Requirement: Each record should be copied exactly, and none of them omitted.

(Saved entries)
=== Section Start ===

(** * Frontapp MCP server: tool dispatch, parameter partition and error
      normalisation

    A shallow embedding of [src/index.ts].  The server owns no state between
    calls; the only effect of a tool call is the outbound HTTP request issued
    through the pre-configured axios instance.  That effect is modelled by a
    small monad threading the log of issued requests and reading a [remote]
    oracle that answers each request either with the decoded response body or
    with the error axios throws. *)

From Stdlib Require Import ZArith DecimalString.
From stdpp Require Import base option strings list gmap fin_maps.

Local Open Scope string_scope.

(** ** JavaScript values

    The loosely typed tool arguments and the decoded JSON bodies.  The
    program never computes with a number: it only tests it for truth and
    prints it, and both depend on nothing but the text ECMAScript's
    [Number::toString] gives for it.  A number is therefore kept as that
    text ([20], [0.5], [-3], [1e+21]); both zeros share the text [0].
    Objects are finite maps from own property names to values, where a
    property holding [VUndefined] is distinct from a missing property, as in
    JavaScript. *)

#[warnings="-register-all"] Inductive value : Type :=
  | VUndefined
  | VNull
  | VBool (b : bool)
  | VNum (text : string)
  | VStr (s : string)
  | VArr (l : list value)
  | VObj (o : gmap string value).

Abbreviation obj := (gmap string value).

=== Section End ===

Solution for this problem:
(** * Frontapp MCP server: tool dispatch, parameter partition and error
      normalisation

    A shallow embedding of [src/index.ts].  The server owns no state between
    calls; the only effect of a tool call is the outbound HTTP request issued
    through the pre-configured axios instance.  That effect is modelled by a
    small monad threading the log of issued requests and reading a [remote]
    oracle that answers each request either with the decoded response body or
    with the error axios throws. *)

From Stdlib Require Import ZArith DecimalString.
From stdpp Require Import base option strings list gmap fin_maps.

Local Open Scope string_scope.

(** ** JavaScript values

    The loosely typed tool arguments and the decoded JSON bodies.  The
    program never computes with a number: it only tests it for truth and
    prints it, and both depend on nothing but the text ECMAScript's
    [Number::toString] gives for it.  A number is therefore kept as that
    text ([20], [0.5], [-3], [1e+21]); both zeros share the text [0].
    Objects are finite maps from own property names to values, where a
    property holding [VUndefined] is distinct from a missing property, as in
    JavaScript. *)

#[warnings="-register-all"] Inductive value : Type :=
  | VUndefined
  | VNull
  | VBool (b : bool)
  | VNum (text : string)
  | VStr (s : string)
  | VArr (l : list value)
  | VObj (o : gmap string value).

Abbreviation obj := (gmap string value).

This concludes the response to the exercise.